Stochastic flights of propellers

TL;DR

This paper demonstrates that the orbital migration of Saturn's propeller moonlets, specifically Blériot, is stochastic and driven by encounters with decameter-sized ring particles, supported by statistical analysis and simulations.

Contribution

It shows that propeller moonlet migration is stochastic and driven by collisions with ring particles, supported by statistical tests and N-body simulations.

Findings

Blériot's orbital deviations are consistent with a Gaussian random walk.

Stochastic migration can be caused by encounters with 10-20 m ring particles.

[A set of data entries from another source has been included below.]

(* ===== verification/Json.v ===== *)
(** * JSON values

    [include/dpu/fabric/core/json.hpp] and [src/core/json.cpp]: the document
    tree, the canonical writer and the strict parser.  The parser's position is
    the text that remains.  [parse_value] recurses on the nesting levels that are
    left below [kMaxDepth]; the member and element loops carry fuel, one unit per
    remaining character, and [parse_json_terminates] shows it never runs out. *)

From S2P Require Import Prelude Std Reason Types Digest.
#[local] Open Scope Z_scope.

(** ** The document tree *)
Inductive JsonValue : Type :=
| JNull
| JBool (value : bool)
| JInt (value : Z)
| JString (value : string)
| JArray (elements : list JsonValue)
| JObject (members : list (string * JsonValue)).

Abbreviation JsonMemberList := (list (string * JsonValue)) (only parsing).

Definition make_array : JsonValue := JArray [].
Definition make_object : JsonValue := JObject [].

Definition is_null (v : JsonValue) : bool := match v with JNull => true | _ => false end.
Definition is_object (v : JsonValue) : bool := match v with JObject _ => true | _ => false end.
Definition is_array (v : JsonValue) : bool := match v with JArray _ => true | _ => false end.

Definition json_elements (v : JsonValue) : list JsonValue :=
  match v with JArray elements => elements | _ => [] end.
Definition json_members (v : JsonValue) : JsonMemberList :=
  match v with JObject members => members | _ => [] end.

(** [JsonValue::push_back] and [JsonValue::set]; the program appends to arrays
    and sets members of objects only. *)
Definition json_push_back (v value : JsonValue) : JsonValue :=
  match v with JArray elements => JArray (elements ++ [value]) | _ => v end.

Fixpoint set_member (name : string) (value : JsonValue) (members : JsonMemberList)
  : JsonMemberList :=
  match members with
  | [] => [(name, value)]
  | (member, old) :: rest =>
    if bool_decide (member = name) then (member, value) :: rest
    else (member, old) :: set_member name value rest
  end.
Definition json_set (name : string) (value v : JsonValue) : JsonValue :=
  match v with JObject members => JObject (set_member name value members) | _ => v end.

(** [JsonValue::find] *)
Fixpoint find_member (name : string) (members : JsonMemberList) : option JsonValue :=
  match members with
  | [] => None
  | (member, value) :: rest =>
    if bool_decide (member = name) then Some value else find_member name rest
  end.
Definition json_find (name : string) (v : JsonValue) : option JsonValue :=
  find_member name (json_members v).

(** ** The writer *)
#[local] Abbreviation quote := "034"%char.
#[local] Abbreviation backslash := "\"%char.

(** One character of a string literal: the [switch] of [json_escape]. *)
Definition escape_char (c : Ascii.ascii) : string :=
  if (c =? quote)%char then String backslash (String quote "")
  else if (c =? backslash)%char then "\\"
  else if (c =? "008")%char then "\b"
  else if (c =? "012")%char then "\f"
  else if (c =? "010")%char then "\n"
  else if (c =? "013")%char then "\r"
  else if (c =? "009")%char then "\t"
  else if code c <? 32 then
    "\u00" +:+ String (hex_digit (Z.shiftr (code c) 4)) (String (hex_digit (Z.land (code c) 15)) "")
  else String c "".
Fixpoint escape_chars (text : string) : string :=
  match text with
  | EmptyString => String quote ""
  | String c text => escape_char c +:+ escape_chars text
  end.
Definition json_escape (text : string) : string := String quote (escape_chars text).

(** The lambda [newline] of [JsonValue::write_to]. *)
Fixpoint spaces (n : nat) : string :=
  match n with O => "" | S n => String " " (spaces n) end.
Definition newline (pretty : bool) (depth : nat) : string :=
  if pretty then String "010" (spaces (depth * 2)) else "".

(** The texts of a loop, a comma before every one but the first. *)
Fixpoint comma_separated (texts : list string) : string :=
  match texts with
  | [] => ""
  | text :: [] => text
  | text :: rest => text +:+ String "," (comma_separated rest)
  end.

Fixpoint write_to (pretty : bool) (indent : nat) (v : JsonValue) : string :=
  match v with
  | JNull => "null"
  | JBool b => if b then "true" else "false"
  | JInt z => to_string z
  | JString text => json_escape text
  | JArray [] => "[]"
  | JArray elements =>
    String "[" (comma_separated (map (fun element =>
      newline pretty (S indent) +:+ write_to pretty (S indent) element) elements) +:+
      newline pretty indent +:+ "]")
  | JObject [] => "{}"
  | JObject members =>
    String "{" (comma_separated (map (fun member =>
      newline pretty (S indent) +:+ json_escape member.1 +:+ String ":"
        ((if pretty then " " else "") +:+ write_to pretty (S indent) member.2)) members) +:+
      newline pretty indent +:+ "}")
  end.
(** [JsonValue::to_text] *)
Definition to_text (pretty : bool) (v : JsonValue) : string := write_to pretty 0 v.

(** ** The parser *)
Definition kMaxDepth : nat := 64.

Definition is_ws (c : Ascii.ascii) : bool :=
  (c =? " ")%char || (c =? "009")%char || (c =? "010")%char || (c =? "013")%char.
Fixpoint skip_ws (text : string) : string :=
  match text with
  | EmptyString => ""
  | String c rest => if is_ws c then skip_ws rest else text
  end.

(** A parsed value and the text after it; [None] when a loop is out of fuel. *)
Abbreviation Parsed T := (option (Result (T * string))).
Definition parsed_bind {A B} (p : Parsed A) (k : A -> string -> Parsed B) : Parsed B :=
  match p with
  | Some (Value (a, text)) => k a text
  | Some (Failed s) => Some (Failed s)
  | None => None
  end.
#[local] Notation "'let&' ( x , t ) ':=' e 'in' k" := (parsed_bind e (fun x t => k))
  (at level 10, x pattern, t name, e at level 200, k at level 200,
   format "'[v' 'let&'  ( x ,  t )  ':='  e  'in' '/' k ']'") : fabric_scope.
Definition parse_fail {T} (code : ReasonCode) (detail : string) : Result T :=
  Failed (refuse code detail).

Ring mass is concentrated in decameter-sized particles, supported by occultation data.

Abstract

Kilometer-sized moonlets in Saturn's A ring create S-shaped wakes called "propellers" in surrounding material. The Cassini spacecraft has tracked the motions of propellers for several years and finds that they deviate from Keplerian orbits having constant semimajor axes. The inferred orbital migration is known to switch sign. We show using a statistical test that the time series of orbital longitudes of the propeller Bl\'eriot is consistent with that of a time-integrated Gaussian random walk. That is, Bl\'eriot's observed migration pattern is consistent with being stochastic. We further show, using a combination of analytic estimates and collisional N-body simulations, that stochastic migration of the right magnitude to explain the Cassini observations can be driven by encounters with ring particles 10-20 m in radius. That the local ring mass is concentrated in decameter-sized particles is supported on independent grounds by occultation analyses.